(** * Lemmas *)

(** The positions of the turns are pairwise different and not negative. *)
Lemma pool_turns {A} (devices : list (Z * A)) (pools : A -> list IPPoolReference) :
  NoDup (map fst devices) -> Forall (fun p => 0 <= p.1) devices ->
  let turns := concat (map (fun '(d, device) => map (fun '(p, r) => (d, p, r)) (enumerate (pools device))) devices) in
  NoDup (map fst turns) /\ Forall (fun t => 0 <= t.1.1 /\ 0 <= t.1.2) turns /\
  Forall (fun t => t.1.1 ∈ map fst devices) turns.
Proof.
  intros Hn Hp. induction devices as [|[d x] devices IH]; [by split_and!; constructor|].
  cbn [map concat] in *. rewrite NoDup_cons in Hn. destruct Hn as [Hd Hn]. rewrite Forall_cons in Hp.
  destruct Hp as [Hd0 Hp]. destruct (IH Hn Hp) as (Hnd & Hpos & Hin).
  destruct (enumerate_from_indices 0 (pools x)) as [Hi Hi0]. fold (enumerate (pools x)) in Hi, Hi0.
  split_and!.
  - rewrite map_app. apply NoDup_app. split_and!; [|intros k|exact Hnd].
    + rewrite map_map. rewrite (map_ext _ (fun p => (d, fst p))) by (by intros []).
      rewrite <-(map_map fst (pair d)). apply NoDup_fmap_2; [|exact Hi]. by intros ? ? [= ->].
    + rewrite map_map, !list_elem_of_fmap. intros ([p r] & -> & _) (t & Ht & Htin).
      rewrite Forall_forall in Hin. apply Hd. specialize (Hin _ Htin). rewrite <-Ht in Hin. exact Hin.
  - apply Forall_app. split; [|exact Hpos]. apply Forall_map. eapply Forall_impl; [exact Hi0|].
    intros [p r] Hq. simpl in *. lia.
  - apply Forall_app. split.
    + apply Forall_map, Forall_forall. intros [p r] _. left.
    + eapply Forall_impl; [exact Hin|]. intros t Ht. by right.
Qed.

Lemma claim_names_distinct vm : NoDup (map (claim_name vm) (pool_refs vm)).
Proof.
  destruct (enumerate_from_indices 0 (vm_devices vm)) as [Hn H0].
  destruct (pool_turns (enumerate (vm_devices vm)) nd_AddressesFromPools Hn H0) as (Hnd & Hpos & _).
  fold (pool_refs vm) in Hnd, Hpos. revert Hnd Hpos.
  induction (pool_refs vm) as [|t l IH]; [by constructor|]. cbn [map].
  rewrite !NoDup_cons, Forall_cons. intros [Ht Hnd] [[Hd Hp] Hpos]. split; [|by apply IH].
  rewrite list_elem_of_fmap. intros (t' & Heq & Hin). rewrite Forall_forall in Hpos.
  destruct (Hpos _ Hin) as [Hd' Hp']. apply claim_name_inj in Heq as (_ & Ed & Ep); try done.
  apply Ht. rewrite list_elem_of_fmap. exists t'. split; [|done]. destruct t as [[]], t' as [[]]. simpl in *. congruence.
Qed.

Section lemmas.
Context `{Libs}.

Definition writes_claims (e : effect) : Prop := match e with WritesClaim _ => True | _ => False end.


(** The claim of a turn was asked for and written. *)
Definition claim_written (vm : VSphereVM) (tr : trace) (turn : Z * Z * IPPoolReference) : Prop :=
  exists claim result,
    Call (CreateOrPatchIPAddressClaim (new_claim vm (claim_name vm turn)) (mutate_claim vm turn.2))
      (Ok (claim, result)) ∈ tr.

Lemma claim_written_app_l vm tr tr' turn : claim_written vm tr turn -> claim_written vm (tr ++ tr') turn.
Proof. intros (claim & result & Hin). exists claim, result. in_trace. Qed.
Lemma claim_written_app_r vm tr tr' turn : claim_written vm tr' turn -> claim_written vm (tr ++ tr') turn.
Proof. intros (claim & result & Hin). exists claim, result. in_trace. Qed.

Lemma createOrPatchIPAddressClaim_spec turn c :
  wpm (createOrPatchIPAddressClaim (claim_name (cx_VSphereVM c) turn) turn.2) c (fun tr r c' => c' = c /\
    effects tr = [WritesClaim (claim_name (cx_VSphereVM c) turn)] /\
    match r with Ok _ => claim_written (cx_VSphereVM c) tr turn | _ => True end).
Proof.
  unfold createOrPatchIPAddressClaim. vm_steps; [|done..].
  destruct a as [claim result]. vm_steps. split_and!; [done..|]. exists claim, result. in_trace.
Qed.

Lemma claim_step_spec acc turn c :
  wpm (claim_step acc turn) c (fun tr r c' => c' = c /\
    match r with
    | Ok acc' =>
        effects tr = [WritesClaim (claim_name (cx_VSphereVM c) turn)] /\
        ta_totalClaims acc' = ta_totalClaims acc + 1 /\
        (ta_errList acc' = [] -> ta_errList acc = [] /\ claim_written (cx_VSphereVM c) tr turn)
    | _ => True
    end).
Proof.
  unfold claim_step. do 2 vm_step. do 2 (pass_reads; [done..|]). do 2 wp_step.
  eapply wpm_mono; [apply createOrPatchIPAddressClaim_spec|].
  intros tr1 r c' (-> & Heff & Hw). destruct r as [[claim created]|e|w]; [wp_step..|done].
  - trace_simpl. split_and!; try done. intros He. split; [exact He|].
    by do 2 apply claim_written_app_r.
  - trace_simpl. split_and!; try done. cbn. intros He. by destruct (app_cons_not_nil _ _ _ (eq_sym He)).
Qed.
Lemma delete_stop c c1 c2 tr0 tr tr2 r :
  same_object c c1 -> published c1 = published c -> Forall destroy_effect (effects tr) ->
  started_tasks tr = [] \/ one_task tr c1 -> unobserved tr0 -> unobserved tr2 -> annotated c1 c2 ->
  delete_post c (tr0 ++ tr ++ tr2)%list r c2.
Proof.
  intros Hs Hp He Ht Hu0 Hu2 ([Hs2 _] & Ht2 & Hp2).
  pose proof (unobserved_tasks _ Hu0) as Hq0. pose proof (unobserved_tasks _ Hu2) as Hq2.
  destruct Hu0 as [He0 _], Hu2 as [He2 _]. split.
  - apply same_object_desire. by etrans.
  - congruence.
  - rewrite !effects_app, He0, He2, app_nil_r. eapply Forall_impl; [exact He|]. by left.
  - unfold one_task in *. rewrite !started_tasks_app, Hq0, Hq2, app_nil_r, Ht2. exact Ht.
  - left. apply same_object_finalizers. by etrans.
Qed.

Lemma reconcileDelete_spec c : wpm reconcileDelete c (delete_post c).
Proof.
  unfold reconcileDelete. apply wpm_annotate_false. intros tr0 c0 Hu0 ([Ho0 _] & Ht0 & Hp0).
  do 2 vm_step. eapply wpm_mono; [apply svc_DestroyVM_contract|]. intros tr r c1 [Hs Hp He Ht Hg].
  assert (Hs' : same_object c c1) by (by etrans). rewrite Hp0 in Hp.
  assert (Hnil : forall r', delete_post c (tr0 ++ tr ++ [])%list r' c1).
  { intros r'. by apply (delete_stop c c1 c1). }
  destruct r as [result|e|w]; cbn beta iota zeta; [| |rewrite <-(app_nil_r tr); apply Hnil].
  - destruct (ptr_deref result 0 =? 0); cbn [negb]; [|vm_step; apply Hnil].
    do 2 vm_step.
    destruct (String.eqb_spec (v_State (cx_State c1)) VirtualMachineStateNotFound) as [Hst|_]; cbn [negb];
      [|vm_step; apply Hnil].
    destruct (Hg Hst) as [Hq Hgone]. eapply wpm_mono; [apply release_vm_spec|].
    intros tr2 r2 c2 (Hd2 & Hp2 & Ht2 & He2 & Hs2 & Hf2). cbn [app].
    pose proof (unobserved_tasks _ Hu0) as Hq0. destruct Hu0 as [He0 _]. split.
    + etrans; [by apply same_object_desire|exact Hd2].
    + congruence.
    + rewrite !effects_app, He0. cbn [app]. apply Forall_app. split; [|done]. eapply Forall_impl; [exact He|]. by left.
    + left. by rewrite !started_tasks_app, Hq0, Hq, Hs2.
    + rewrite (same_object_finalizers _ _ Hs') in Hf2. destruct Hf2 as [Hf2|(-> & Hr2 & Hf2)]; [by left|right].
      split_and!; [done|by rewrite !started_tasks_app, Hq0, Hq, Hs2| | |done].
      * apply vm_gone_app. exact (vm_gone_same _ _ _ Ho0 Hgone).
      * rewrite (same_object_pools _ _ Hs') in Hr2. eapply Forall_impl; [exact Hr2|]. intros t Ht'.
        do 2 apply claim_released_app_r. by eapply same_object_released.
  - apply wpm_annotate_false. intros tr2 c2 Hu2 Ha2. vm_step. rewrite app_nil_r. by apply (delete_stop c c1 c2).
Qed.
(* ===== verification/Network.v ===== *)
(** [pkg/services/network] and [pkg/manager/network.go], [network_factory.go]: the
    providers of the network of a cluster, and which of them a cluster has; with
    [pkg/util/networkutil.go], which they use. *)
From S2P Require Import Prelude GoStrings Types VmwareTypes Libs Errors Prog World RefLibs Conditions MachineUtil Owners VmopCommon NetworkInterface.

Module Network.
Import vmwarev1 vmoprvhub VmopCommon NetworkInterface.

(** * Constants *)

Definition VPCNetworkProviderName : string := "VPC".
Definition NSXTier1NetworkProviderName : string := "NSXTier1".
Definition VSphereDistributedNetworkProviderName : string := "VSphereDistributed".
Definition DummyLBNetworkProviderName : string := "DummyLBNetworkProvider".
Definition DummyNetworkProviderName : string := "DummyNetworkProvider".
Definition NSXTVNetSelectorKey : string := "ncp.vmware.com/virtual-network-name".
Definition CAPVDefaultNetworkLabel : string := "capv.vmware.com/is-default-network".
Definition NetOpNetworkNameAnnotation : string := "netoperator.vmware.com/network-name".
Definition SystemNamespace : string := "kube-system".
Definition legacyDefaultNetworkLabel : string := "capw.vmware.com/is-default-network".
Definition AnnotationEnableEndpointHealthCheckKey : string := "lb.iaas.vmware.com/enable-endpoint-health-check".
Definition PrimaryInterfaceName : string := "eth0".

(** The providers, each with what it is made with. *)
Inductive Provider :=
| netopNetworkProvider
| nsxtNetworkProvider (disableFW : string)
| nsxtVPCNetworkProvider
| dummyNetworkProvider
| dummyLBNetworkProvider.

Section providers.
Context `{Libs} `{FeatureGates}.
#[warnings="-notation-for-abbreviation"]
Notation MN := (M Ev ClusterContext).
Open Scope go_scope.

(** The version and the kind of the networks, as in a reference and as compared. *)
Definition network_ref (apiVersion kind name : string) : PartialObjectRef := mkPartialObjectRef kind apiVersion name.
Definition NetworkGVKNSXT : string * string * string := FromAPIVersionAndKind ncp_GroupVersion "VirtualNetwork".

(** * [networkutil.go] *)

Definition NCPSNATKey : string := "ncp/snat_ip".
Definition NCPVersionKey : string := "version".
Definition NCPNamespace : string := "vmware-system-nsx".
Definition NCPVersionConfigMap : string := "nsx-ncp-version-config".
Definition NCPVersionSupportFW : string := "3.0.1".
Definition NCPVersionSupportFWEnded : string := "3.1.0".
Definition EmptyAnnotationErrorMsg : string := "annotation not found".
Definition EmptyNCPSNATKeyMsg : string := NCPSNATKey +:+ " key not found".

Definition GetNamespaceNetSnatIP (namespace : string) : MN string :=
  namespaceObj <- call_res (KubeGet KNamespace "" namespace) ;;
  match nm_Annotations namespaceObj with
  | None => fail (ENew EmptyAnnotationErrorMsg)
  | Some annotations =>
      let snatIP := default "" (annotations !! NCPSNATKey) in
      if String.eqb snatIP "" then fail (ENew EmptyNCPSNATKeyMsg) else ret snatIP
  end.

(** The first three segments of a version. *)
Definition trim_version (version : string) : string :=
  let segments := split_byte (Ascii.ascii_of_nat 46) version in
  if 3 <? zlen segments then str_join "." (take 3 segments) else version.

Definition GetNCPVersion : MN string :=
  configmapObj <- call_res (KubeGet KConfigMap NCPNamespace NCPVersionConfigMap) ;;
  ret (trim_version (default "" (cf_Data configmapObj !! NCPVersionKey))).

Definition NCPSupportFW : MN bool :=
  ncpVersion <- GetNCPVersion ;;
  match semver_compare ncpVersion NCPVersionSupportFW, semver_compare ncpVersion NCPVersionSupportFWEnded with
  | Some c, Some c' =>
      ret (match c with Lt => false | _ => true end && match c' with Lt => true | _ => false end)
  | _, _ => fail (ELib OtherLibError (semver_error_text ncpVersion))
  end.

(** * The condition about the network *)

(** Both conditions say that the network is not ready. *)
Definition network_not_ready (message : string) : MN unit :=
  cond_false ClusterNetworkReadyV1Beta1Condition ClusterNetworkProvisionFailedV1Beta1Reason SeverityWarning message ;;
  cond_set (cond VSphereClusterNetworkReadyCondition ConditionFalse VSphereClusterNetworkNotReadyReason message).
Definition network_ready_condition : Condition :=
  cond VSphereClusterNetworkReadyCondition ConditionTrue VSphereClusterNetworkReadyReason "".
(** Both say that it is. *)
Definition network_ready : MN unit :=
  cond_true ClusterNetworkReadyV1Beta1Condition ;;
  cond_set network_ready_condition.

(** The loop over the conditions of a network: whether one is about being ready, or
    the first that says it is not. *)
Fixpoint ready_loop (conditions : list Condition) (hasReadyCondition : bool) : bool + Condition :=
  match conditions with
  | [] => inl hasReadyCondition
  | condition :: conditions =>
      if negb (String.eqb (c_Type condition) "Ready") then ready_loop conditions hasReadyCondition
      else if negb (String.eqb (c_Status condition) ConditionTrue) then inr condition
      else ready_loop conditions true
  end.

(** [verifyNSXTVirtualNetworkStatus] and [verifyNsxtVpcSubnetSetStatus], which
    differ in what they call the network. *)
Definition verify_network (what missing : string) (conditions : list Condition) : MN unit :=
  cctx <- get ;;
  let cluster := sprintf "%s/%s" [AS (cc_Namespace cctx); AS (cc_Name cctx)] in
  match ready_loop conditions false with
  | inr condition =>
      network_not_ready (c_Message condition) ;;
      fail (ENew (sprintf "%s ready status is: '%s' in cluster %s. reason: %s, message: %s"
                    [AS what; AS (c_Status condition); AS cluster; AS (c_Reason condition); AS (c_Message condition)]))
  | inl false =>
      network_not_ready missing ;;
      fail (ENew (sprintf "%s ready status in cluster %s has not been set" [AS what; AS cluster]))
  | inl true => network_ready
  end.
Definition verifyNSXTVirtualNetworkStatus (vnet : VirtualNetwork) : MN unit :=
  verify_network "virtual network" "No Ready status for virtual network" (vn_Conditions vnet).
Definition verifyNsxtVpcSubnetSetStatus (subnetset : SubnetSet) : MN unit :=
  verify_network "subnetset" "No Ready status for SubnetSet" (su_Conditions subnetset).

(** The VSphereCluster becomes an owner of an object. *)
Definition owned_by_cluster (msg : string) (om : ObjectMeta) : MN ObjectMeta :=
  cctx <- get ;;
  match SetOwnerReference VMwareGroupVersion "VSphereCluster" (v_ObjectMeta (cc_VSphereCluster cctx)) om with
  | inl refs => ret (set_om_OwnerReferences refs om)
  | inr text => fail (EWrap msg (ELib OtherLibError text))
  end.

Definition new_meta (ns name : string) : ObjectMeta := mkObjectMeta name ns "" None [] [] None.

(** The network is made or changed, or the conditions say that this failed. *)
Definition provisioned {T} (m : MN T) : MN T :=
  r <- try m ;;
  match r with
  | inl o => ret o
  | inr err => network_not_ready (error_string err) ;; fail (EWrap "Failed to provision network" err)
  end.

(** * NSX-T *)

Definition GetNSXTVirtualNetworkName (clusterName : string) : string := sprintf "%s-vnet" [AS clusterName].

(** The ranges are set when the firewall is enabled and they are not set yet. *)
Definition whitelisted (disableFW : string) (vnet : VirtualNetwork) : MN VirtualNetwork :=
  if negb (String.eqb disableFW "true") && String.eqb (vn_WhitelistSourceRanges vnet) "" then
    supportFW <- wrap "failed to check if NCP supports firewall rules enforcement on GC T1 router" NCPSupportFW ;;
    if (supportFW : bool) then
      systemNSSnatIP <- wrap "failed to get Snat IP for kube-system" (GetNamespaceNetSnatIP SystemNamespace) ;;
      ret (set_vn_WhitelistSourceRanges (systemNSSnatIP +:+ "/32") vnet)
    else ret vnet
  else ret vnet.

Definition nsxt_ProvisionClusterNetwork (disableFW : string) : MN unit :=
  cctx <- get ;;
  let name := GetNSXTVirtualNetworkName (cc_Name cctx) in
  got <- get_or_new KVirtualNetwork (cc_Namespace cctx) name
           (mkVirtualNetwork (new_meta (cc_Namespace cctx) name) "" []) ;;
  let '(originalVNET, vnetExists) := (got : VirtualNetwork * bool) in
  vnet <- whitelisted disableFW originalVNET ;;
  om <- owned_by_cluster (sprintf "error setting %s/%s as owner of %s/%s"
          [AS (cc_Namespace cctx); AS (cc_Name cctx); AS (om_Namespace (vn_ObjectMeta vnet)); AS (om_Name (vn_ObjectMeta vnet))])
          (vn_ObjectMeta vnet) ;;
  vnet <- provisioned (create_or_patch KVirtualNetwork vnetExists originalVNET (set_vn_ObjectMeta om vnet)) ;;
  verifyNSXTVirtualNetworkStatus vnet.

Definition nsxt_GetClusterNetworkName : MN string :=
  cctx <- get ;;
  let name := GetNSXTVirtualNetworkName (cc_Name cctx) in
  call_res (KubeGet KVirtualNetwork (cc_Namespace cctx) name) ;;
  ret name.

(** An interface is the one to the network of the cluster; the network of an
    interface is taken to be there. *)
Definition interface_to (name : string) (vnif : VirtualMachineNetworkInterfaceSpec) : res bool :=
  res_bind (or_panic (ns_Network vnif)) (fun network =>
  Ok (bool_decide (FromAPIVersionAndKind (pr_APIVersion network) (pr_Kind network) = NetworkGVKNSXT) &&
      String.eqb (pr_Name network) name)).
Fixpoint has_interface (name : string) (interfaces : list VirtualMachineNetworkInterfaceSpec) : res bool :=
  match interfaces with
  | [] => Ok false
  | vnif :: interfaces =>
      res_bind (interface_to name vnif) (fun found => if (found : bool) then Ok true else has_interface name interfaces)
  end.

Definition with_network (network : VirtualMachineNetworkSpec) (vm : VirtualMachine) : VirtualMachine :=
  set_o_Spec (set_s_Network (Some network) (o_Spec vm)) vm.
Definition no_interfaces : VirtualMachineNetworkSpec := mkVirtualMachineNetworkSpec [] [].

________________________

### [AIM OF THE TASK]
Everything in the material above from the line that has "status is: '%s'" through the line that has "Definition verifyNSXTVirtualNetworkStatus (vnet" must be duplicated exactly, with no other lines given.

### [YOUR RESPONSE]
      fail (ENew (sprintf "%s ready status is: '%s' in cluster %s. reason: %s, message: %s"
                    [AS what; AS (c_Status condition); AS cluster; AS (c_Reason condition); AS (c_Message condition)]))
  | inl false =>
      network_not_ready missing ;;
      fail (ENew (sprintf "%s ready status in cluster %s has not been set" [AS what; AS cluster]))
  | inl true => network_ready
  end.
Definition verifyNSXTVirtualNetworkStatus (vnet : VirtualNetwork) : MN unit :=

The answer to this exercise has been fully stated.